From the Land 1/18

food for thoughtsalad mix and swiss chard from Crooked Sky, butternut squash and garlic from Sun Sufficiency, onions from Whipstone, sprouts (choice of alfalfa, broccoli or radish) from SproutKidz, grapefruit from the Hawkins’, and pickled root veggies (choice of daikon radish and carrot, just daikons, or beets) from Crooked Sky Farms and prepared by me!

chioggia beets: Allium sativum

Garlic has been used for thousands of years as both food and medicine. Especially relevant in cold and flu season, garlic is not only delicious but can help prevent heart disease, high cholesterol, high blood pressure, to boost the immune system, and may even help prevent cancer, as it’s high content of antioxidants destroy free radicals!

Eat it raw to get the most out of this health-giving food. Second best, though, is to let it sit after chopping or mincing before putting it in the pan or otherwise changing its temperature or pH, which lets the alliinase enzymes get to work. Microwaving or boiling the whole clove has been found to decrease the cancer-protective properties. Research suggests including garlic in at least one meal each day – at least 1/2 clove per serving.
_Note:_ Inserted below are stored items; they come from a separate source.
(** [existing.Spec = desired.Spec] *)
Definition copyIngressSpec (from o : Ingress) : Ingress :=
  {| o with ing_ClassName := ing_ClassName from; ing_DefaultBackend := ing_DefaultBackend from;
            ing_Rules := ing_Rules from; ing_TLS := ing_TLS from |}.
Definition copyRouteSpec (from o : HTTPRoute) : HTTPRoute :=
  {| o with gr_ParentRefs := gr_ParentRefs from; gr_Hostnames := gr_Hostnames from; gr_Rules := gr_Rules from |}.

Definition CreateIngressForHostname (loadBalancer : LoadBalancer) (svcName hostname : string) (tenant : Tenant)
  (config : Config) (annotations : AnnotationSettings) : M Cluster unit :=
  port ← firstPort loadBalancer;
  createOrAdopt "ingress" ingressSpec
    copyIngressSpec
    (hostnameIngress loadBalancer svcName hostname port tenant config annotations).

Definition gatewayParentRef (ref : ObjectReference) : ParentReference :=
  {| pr_Name := ref_Name ref;
     pr_Namespace := if bool_decide (ref_Namespace ref = "") then None else Some (ref_Namespace ref) |}.

(** The default gateway of the tenant, or else of the config *)
Definition defaultGateway (tenant : Tenant) (config : Config) : option ObjectReference :=
  match gas_DefaultGateway (tn_GatewayAPI tenant) with
  | Some g => Some g
  | None => gas_DefaultGateway (cf_GatewayAPI config)
  end.

Definition hostnameHTTPRoute (loadBalancer : LoadBalancer) (svcName hostname : string) (port : Z)
  (gateway : ObjectReference) (tenant : Tenant) (config : Config) (annotations : AnnotationSettings) : HTTPRoute :=
  {| gr_Meta := hostnameMeta loadBalancer (httpRouteNameFor loadBalancer) hostname tenant config annotations
                  AnnotatedResourceHTTPRoute true;
     gr_ParentRefs := [gatewayParentRef gateway];
     gr_Hostnames := [hostname];
     gr_Rules := [{| hrr_Matches := []; hrr_Filters := [];
                     hrr_BackendRefs := [{| br_Ref := {| bor_Kind := Some ServiceKind; bor_Name := svcName;
                                                         bor_Namespace := None; bor_Port := Some port |};
                                            br_Filters := [] |}] |}];
     gr_Status := [] |}.

Definition CreateHTTPRouteForHostname (loadBalancer : LoadBalancer) (svcName hostname : string) (tenant : Tenant)
  (config : Config) (annotations : AnnotationSettings) : M Cluster unit :=
  match defaultGateway tenant config with
  | None => raise (Errorf "no default gateway specified for tenant or config")
  | Some gateway =>
      port ← firstPort loadBalancer;
      createOrAdopt "httproute" routeSpec
        copyRouteSpec
        (hostnameHTTPRoute loadBalancer svcName hostname port gateway tenant config annotations)
  end.
Definition buildHSTSHeaderValue (annotations : StrMap) : string :=
  let maxAge := if bool_decide (annotations.[HSTSMaxAge] = "") then "31536000" else annotations.[HSTSMaxAge] in
  "max-age=" ⊕ maxAge ⊕
  (if bool_decide (annotations !! HSTSIncludeSubdomains = Some boolTrue) then "; includeSubDomains" else "") ⊕
  (if bool_decide (annotations !! HSTSPreload = Some boolTrue) then "; preload" else "").

Definition handleHSTS : AnnotationHandler := λ _ value annotations,
  if negb (bool_decide (value = boolTrue)) then ([], [])
  else ([response_header_filter
           {| hf_Set := [{| hd_Name := "Strict-Transport-Security"; hd_Value := buildHSTSHeaderValue annotations |}];
              hf_Add := [] |}], []).

Definition handleHSTSAnnotation : AnnotationHandler := silent.

(** *** [complex.go] *)

Definition handleAffinity : AnnotationHandler := λ _ value annotations,
  if bool_decide (value = "") then ([], [])
  else if negb (bool_decide (value = affinityCookie)) then
    ([], ["affinity=" ⊕ Quote value ⊕ " is not supported; only 'cookie' affinity can be converted"])
  else
    let config :=
      when_set annotations.[SessionCookieName] (λ v, "name=" ⊕ Quote v) ++
      when_set annotations.[SessionCookiePath] (λ v, "path=" ⊕ Quote v) ++
      when_set annotations.[SessionCookieExpires] (λ v, "ttl=" ⊕ v) ++
      when_set annotations.[SessionCookieSameSite] (λ v, "sameSite=" ⊕ v) in
    ([], ["affinity=cookie requires BackendTrafficPolicy: spec.sessionPersistence.type=Cookie, cookie={" ⊕
          config_or_enabled config ⊕ "}"]).

Definition handleSessionCookieAnnotation : AnnotationHandler := silent.

Definition digest_warning : string :=
  "auth-type=digest is not supported in Gateway API; consider using basic auth or external auth".

(** What both auth-type handlers say of a type that is not basic. *)
Definition unsupported_auth_type (value : string) : Outcome :=
  if bool_decide (value = authTypeDigest) then ([], [digest_warning])
  else ([], ["auth-type=" ⊕ Quote value ⊕ " is not supported"]).

Definition handleAuthType : AnnotationHandler := λ _ value annotations,
  if bool_decide (value = "") then ([], [])
  else if bool_decide (value = AuthTypeBasic) then
    let config :=
      when_set annotations.[AuthSecret] (λ v, "secretRef=" ⊕ Quote v) ++
      when_set annotations.[AuthRealm] (λ v, "realm=" ⊕ Quote v) in
    ([], ["auth-type=basic requires SecurityPolicy: spec.basicAuth={" ⊕ config_or_enabled config ⊕ "}"])
  else unsupported_auth_type value.

Definition handleAuthTypeSilent : AnnotationHandler := λ _ value _,
  if bool_decide (value = "") then ([], [])
  else if bool_decide (value = AuthTypeBasic) then ([], [])
  else unsupported_auth_type value.

Definition handleAuthURL : AnnotationHandler :=
  warn_if_set (λ v, "auth-url=" ⊕ Quote v ⊕ " requires SecurityPolicy: spec.extAuth.http.url=" ⊕ Quote v).

Definition handleAuthAnnotation : AnnotationHandler := silent.

Definition handleBackendProtocol : AnnotationHandler := λ _ value _,
  if bool_decide (value = "") then ([], [])
  else
    let value := ToUpper value in
    if bool_decide (value = backendProtocolGRPC ∨ value = backendProtocolGRPCS) then
      ([], ["backend-protocol=" ⊕ value ⊕
            " indicates this Ingress should be converted to GRPCRoute instead of HTTPRoute"])
    else if bool_decide (value = "HTTPS") then
      ([], ["backend-protocol=HTTPS requires BackendTLSPolicy to configure TLS to the backend"])
    else if bool_decide (value = "HTTP") then ([], [])
    else if bool_decide (value = "FCGI") then
      ([], ["backend-protocol=FCGI is not supported in Gateway API"])
    else ([], ["backend-protocol=" ⊕ Quote value ⊕ " is not recognized"]).

Definition canaryConfig (annotations : StrMap) : list string :=
  let weight := annotations.[CanaryWeight] in
  let header := annotations.[CanaryByHeader] in
  let headerVal := annotations.[CanaryByHeaderValue] in
  (if bool_decide (weight = "") then []
   else ("weight=" ⊕ weight) :: when_set annotations.[CanaryWeightTotal] (λ total, "total=" ⊕ total)) ++
  (if bool_decide (header = "") then []
   else if bool_decide (headerVal = "") then ["header=" ⊕ header]
   else ["header=" ⊕ header ⊕ ":" ⊕ headerVal]) ++
  when_set annotations.[CanaryByCookie] (λ cookie, "cookie=" ⊕ cookie).

Definition handleCanaryEnabled : AnnotationHandler := λ _ value annotations,
  if negb (bool_decide (value = boolTrue)) then ([], [])
  else match canaryConfig annotations with
       | [] => ([], ["canary ingresses should be converted to weighted HTTPRoute backends"])
       | config => ([], ["canary ingress with {" ⊕ Join config ", " ⊕
                         "} should be converted to HTTPRoute with weighted backends or header matches"])
       end.

Definition handleCanaryAnnotation : AnnotationHandler := silent.

Definition handleSSLPassthrough : AnnotationHandler := λ _ value _,
  if negb (bool_decide (value = boolTrue)) then ([], [])
  else ([], ["ssl-passthrough=true requires TLSRoute instead of HTTPRoute; " ⊕
             "create a TLSRoute with passthrough mode to forward encrypted traffic directly to backend"]).

(** *** [policies.go] *)

Definition has_unit (value : string) : bool := HasSuffix value "s" || HasSuffix value "m" || HasSuffix value "h".

Definition normalizeTimeout (value : string) : string :=
  let value := TrimSpace value in
  if has_unit value then value
  else match Atoi value with
       | Some _ => value ⊕ "s"
       | None => value
       end.

(** The non-blank items of a comma-separated list *)
Definition list_items (value : string) : list string :=
  filter (λ p, p ≠ "") (TrimSpace <$> Split value ",").

Definition formatStringList (value : string) : string := Join (Quote <$> list_items value) ", ".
The bulbs of garlic you pick up from CSA today can supplement your garlic habit for years to come! In our growing climate, garlic can be planted either late fall or early spring. For spring planting, make sure that the cloves are chilled and then plant in late February or March. One clove will yield one bulb. Plant the clove pointy side up in well-draining soil in a sunny location. Space the cloves 4-6 inches apart, and plant them 2 inches deep. Water to keep moist, but make sure you don’t overwater or the cloves will rot. Harvest when the tops dry out. Check out for more info!

fermented foods
People have been fermenting almost as long as we’ve been farming. It is the original food preservation, and the beneficial cultures that break down the food during this process actually generate nutrients, such as vitamin B and iron. That’s right – the nutrient content of fermented foods is actually higher than of the raw ingredient itself! Fermented foods increase metabolism, produce healthy enzymes, and boost antibiotic and anticarcinogenic  substances. They promote healthy bacteria in the intestine with regular consumption of a variety of fermented foods.
Common fermented foods are all around us: dairy (yogurt, kefir), soy (tempeh, miso) and cabbage (sauerkraut and kimchi). Unfortunately, many of these are industrially produced and use vinegar to speed the process rather than the traditional way of lacto-fermentation, in which the starches and sugars in vegetables are converted into lactic acid, which then starts to “pre-digest” the food.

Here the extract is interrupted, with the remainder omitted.